# [What the task requires]
Output exactly what appears from the line containing "Definition survey_step (active" to the end of the data below, and nothing more.

# [Listed records]
Definition sample_score (e : RelayEndpoint) (s : RelayProbe) : Z :=
  (pr_rtt s + rh_upstream_rtt (pr_health s) + (15000 * rh_active (pr_health s)) mod 2 ^ 64 / re_capacity e) mod 2 ^ 64.
Definition score (n : Node) : Z := match nd_sample n with Some s => sample_score (nd_endpoint n) s | None => 0 end.
Definition eligible (now : Z) (n : Node) : bool :=
  match nd_sample n with
  | Some s => rh_ready (pr_health s) && (rh_active (pr_health s) <? re_capacity (nd_endpoint n)) && (now >=? nd_retry n) && (now - nd_observed n <? 5 * second)
  | None => false
  end.
Definition better (n best : Node) : bool :=
  (score n <? score best) || ((score n =? score best) && bytes_ltb (re_id (nd_endpoint n)) (re_id (nd_endpoint best))).
(** The loop: the best relay and the active one. *)
Definition survey_step (active : bytes) (now : Z) (found : option Node * option Node) (n : Node) : option Node * option Node :=
  if negb (eligible now n) then found
  else
    (match fst found with None => Some n | Some best => if better n best then Some n else Some best end,
     if bool_decide (re_id (nd_endpoint n) = active) then Some n else snd found).
Definition survey (active : bytes) (now : Z) (l : list Node) : option Node * option Node := fold_left (survey_step active now) l (None, None).
Definition pool_choose (now : Z) (p : RelayPool) : option RelayEndpoint :=
  match survey (active_ p) now (nodes_ p) with
  | (Some best, Some active) =>
      Some (nd_endpoint (if (now - activated_ p <? 30 * second) || ((score best * 4) mod 2 ^ 64 >=? (score active * 3) mod 2 ^ 64) then active else best))
  | (Some best, None) => Some (nd_endpoint best)
  | (None, _) => None
  end.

# [Problem solution]
Definition survey_step (active : bytes) (now : Z) (found : option Node * option Node) (n : Node) : option Node * option Node :=
  if negb (eligible now n) then found
  else
    (match fst found with None => Some n | Some best => if better n best then Some n else Some best end,
     if bool_decide (re_id (nd_endpoint n) = active) then Some n else snd found).
Definition survey (active : bytes) (now : Z) (l : list Node) : option Node * option Node := fold_left (survey_step active now) l (None, None).
Definition pool_choose (now : Z) (p : RelayPool) : option RelayEndpoint :=
  match survey (active_ p) now (nodes_ p) with
  | (Some best, Some active) =>
      Some (nd_endpoint (if (now - activated_ p <? 30 * second) || ((score best * 4) mod 2 ^ 64 >=? (score active * 3) mod 2 ^ 64) then active else best))
  | (Some best, None) => Some (nd_endpoint best)
  | (None, _) => None
  end.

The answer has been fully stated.